What to produce >>
Below are the records; copy every line in them that holds the string "fuel".

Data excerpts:
□ □ □ □ □
(** * rts/vec.hpp: lane vectors, masks and element pointers

  A shallow embedding of the generic (non-intrinsic) code paths of
  [src/rts/vec.hpp]: the architecture descriptors, the primary [vec<T,A>]
  template, the bit-packed [vec<bool,A>], the element pointers
  [vptr]/[const_vptr], the default loader and the operator templates; and,
  of the specialisations built on intrinsics, the member operators [+] and
  [>>] of [vec<std::int32_t>] on [avx_4] and [avx2_8].

  Conventions.
  - [std::uint32_t] values are integers in [0, 2^32); every operation that
    can leave that range is followed by [u32].  [unsigned long] is taken to
    be 64 bits wide ([u64]).
  - [std::int32_t] values are integers; [static_cast<int32_t>] is [s32].
  - [std::ptrdiff_t] arithmetic and [int] lane arithmetic are written over
    [Z] without wrap-around: signed overflow is undefined in C++.
  - [/] and [%] of C++ truncate towards zero: [Z.quot] and [Z.rem].
  - a pointer to a [vec<T,A>] is the position of that vector in its array,
    so that [v + n] advances by [n] whole vectors. *)

From Stdlib Require Import ZArith Lia Bool List String Sorted.
From stdpp Require Import base list.

Local Open Scope Z_scope.

(** ** Fixed-width integers *)

Definition u32 (z : Z) : Z := z mod 2 ^ 32.
Definition u64 (z : Z) : Z := z mod 2 ^ 64.
Definition s32 (z : Z) : Z := (z + 2 ^ 31) mod 2 ^ 32 - 2 ^ 31.

(** [bool] to integer conversion. *)
Definition b2z (b : bool) : Z := if b then 1 else 0.

(** [~x] on a [std::uint32_t] and on an [unsigned long]. *)
Definition not32 (x : Z) : Z := Z.lxor x (2 ^ 32 - 1).
Definition not64 (x : Z) : Z := Z.lxor x (2 ^ 64 - 1).

(** [1ul << i]. *)
Definition bit_ul (i : Z) : Z := u64 (Z.shiftl 1 i).

(** ** Architecture descriptors (namespace [target]) *)

Module target.

(** [detail::ilog2]: [int r = 0; while (v >>= 1) ++r; return r;].  An [int]
    is exhausted after 32 shifts. *)
Fixpoint ilog2_loop (fuel : nat) (v r : Z) : Z :=
  match fuel with
  | O => r
  | S fuel' =>
      let v' := Z.shiftr v 1 in
      if v' =? 0 then r else ilog2_loop fuel' v' (r + 1)
  end.

Definition ilog2 (v : Z) : Z := ilog2_loop 32 v 0.

Record arch : Type := Arch {
  width : Z;
  width_mask : Z;
  shift : Z;
  shift_mask : Z;
  alignment : Z
}.

(** [template <size_t N> struct generic]. *)
Definition generic (N : Z) : arch :=
  {| width := N;
     width_mask := u32 (Z.shiftl 1 N - 1);
     shift := ilog2 N;
     shift_mask := u32 (Z.shiftl 1 (ilog2 N) - 1);
     alignment := 1 |}.

Definition avx_4 : arch :=
  {| width := 4; width_mask := 15; shift := 2; shift_mask := 3;
     alignment := 16 |}.

Definition avx2_8 : arch :=
  {| width := 8; width_mask := 255; shift := 3; shift_mask := 7;
     alignment := 32 |}.

Definition avx512_16 : arch :=
  {| width := 16; width_mask := 65535; shift := 4; shift_mask := 15;
     alignment := 64 |}.

(** The descriptors on which the code is defined: [1 << width] needs
    [width] below the 32 bits of an [int], and [width_mask] has exactly the
    [width] low bits set. *)
Definition arch_ok (A : arch) : Prop :=
  0 < width A < 32 /\ width_mask A = 2 ^ width A - 1.

(** Boolean form of [arch_ok]. *)
Definition arch_okb (A : arch) : bool :=
  (0 <? width A) && (width A <? 32) && (width_mask A =? 2 ^ width A - 1).

End target.

Import target.

(** ** Element pointers ([detail::const_vptr], [detail::vptr]) *)

Module vptr.

(** [struct vptr { vec<T,A> * v; std::int32_t i; }]. *)
Record t : Type := Vptr { v : Z; i : Z }.

(** The assertion of the constructor,
    [assert(0 <= i && i < A::width); // invariant]. *)
Definition invariant (A : arch) (p : t) : bool :=
  (0 <=? i p) && (i p <? width A).

(** [operator + (vptr<T,A> & lhs, std::ptrdiff_t j)]; the [const_vptr]
    overload has the same body. *)
Definition plus (A : arch) (lhs : t) (j : Z) : t :=
  let k := i lhs + j in
  let v' := v lhs + Z.quot k (width A) in
  let i' := s32 (Z.rem k (width A)) in
  if i' <? 0 then Vptr (v' - 1) (i' + 1) else Vptr v' i'.

(** [operator + (std::ptrdiff_t j, vptr<T,A> & rhs)]. *)
Definition plus_l (A : arch) (j : Z) (rhs : t) : t :=
  let k := j + i rhs in
  let v' := v rhs + Z.quot k (width A) in
  let i' := s32 (Z.rem k (width A)) in
  if i' <? 0 then Vptr (v' - 1) (i' + 1) else Vptr v' i'.

(** [vptr::operator += (std::ptrdiff_t j)], statement by statement. *)
Definition add_assign (A : arch) (p : t) (j : Z) : t :=
  let k := i p + j in
  let p1 := Vptr (v p + Z.quot k (width A)) (i p) in
  let p2 := Vptr (v p1) (s32 (Z.rem k (width A))) in
  if i p2 <? 0 then Vptr (v p2 - 1) (i p2 + 1) else p2.

(** [vptr::operator -= (std::ptrdiff_t j)]. *)
Definition sub_assign (A : arch) (p : t) (j : Z) : t :=
  let k := i p - j in
  let p1 := Vptr (v p + Z.quot k (width A)) (i p) in
  let p2 := Vptr (v p1) (s32 (Z.rem k (width A))) in
  if i p2 <? 0 then Vptr (v p2 - 1) (i p2 + 1) else p2.

(** [operator - (const const_vptr & lhs, const const_vptr & rhs)]. *)
Definition diff (A : arch) (lhs rhs : t) : Z :=
  width A * (v lhs - v rhs) + i lhs - i rhs.

(** [operator ==] and [operator !=]. *)
Definition eqb (lhs rhs : t) : bool :=
  (v lhs =? v rhs) && (i lhs =? i rhs).

Definition neqb (lhs rhs : t) : bool :=
  negb (v lhs =? v rhs) || negb (i lhs =? i rhs).

(** [operator <] and [operator <=]. *)
Definition ltb (lhs rhs : t) : bool :=
  (v lhs <? v rhs) || ((v lhs =? v rhs) && (i lhs <? i rhs)).

Definition leb (lhs rhs : t) : bool :=
  (v lhs <? v rhs) || ((v lhs =? v rhs) && (i lhs <=? i rhs)).

(** The prefix increment
    [const_vptr<T,A> & operator++(const_vptr<T,A> & lhs)]:
    [lhs.i += 1; if (lhs.i > A::width) { lhs.i = 0; ++lhs.v; } return lhs;].
    The result is the operand after the update. *)
Definition incr (A : arch) (lhs : t) : t :=
  let p1 := Vptr (v lhs) (i lhs + 1) in
  if width A <? i p1 then Vptr (v p1 + 1) 0 else p1.

(** The prefix decrement
    [const_vptr<T,A> & operator--(const_vptr<T,A> & lhs)]:
    [lhs.i -= 1; if (lhs.i < 0) { lhs.i = A::width-1; --lhs.v; }
     return lhs;]. *)
Definition decr (A : arch) (lhs : t) : t :=
  let p1 := Vptr (v lhs) (i lhs - 1) in
  if i p1 <? 0 then Vptr (v p1 - 1) (width A - 1) else p1.

(** The other increment and decrement templates have no definition here:
    none of them can be instantiated.  The templates of lines 1752-1764
    repeat the two bodies above with the return type [vptr<T,A> &], to
    which the [const_vptr<T,A> &] operand they return cannot bind.  The
    postfix forms apply [++lhs] and [--lhs] to their [const_vptr<T,A> &]
    operand, for which the two prefix templates of each operator, alike in
    their parameter and different in their return type, are equally good
    candidates.  For the same reason an expression [++p] on a [const_vptr]
    names no single function: [incr] and [decr] are what
    [detail::operator++<T,A>] and [detail::operator--<T,A>] denote at the
    type [const_vptr<T,A> & (const_vptr<T,A> &)]. *)

(** The arithmetic the specification asks for, in its own words:
    [i' = i + k], [q = floor(i' / width)], [r = i' - q*width], result
    [(V + q, r)]. *)
Definition spec_plus (A : arch) (p : t) (k : Z) : t :=
  let i' := i p + k in
  let q := i' / width A in
  let r := i' - q * width A in
  Vptr (v p + q) r.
□ □ □ □ □
Solution for this problem >>
Fixpoint ilog2_loop (fuel : nat) (v r : Z) : Z :=
  match fuel with
  | S fuel' =>
      if v' =? 0 then r else ilog2_loop fuel' v' (r + 1)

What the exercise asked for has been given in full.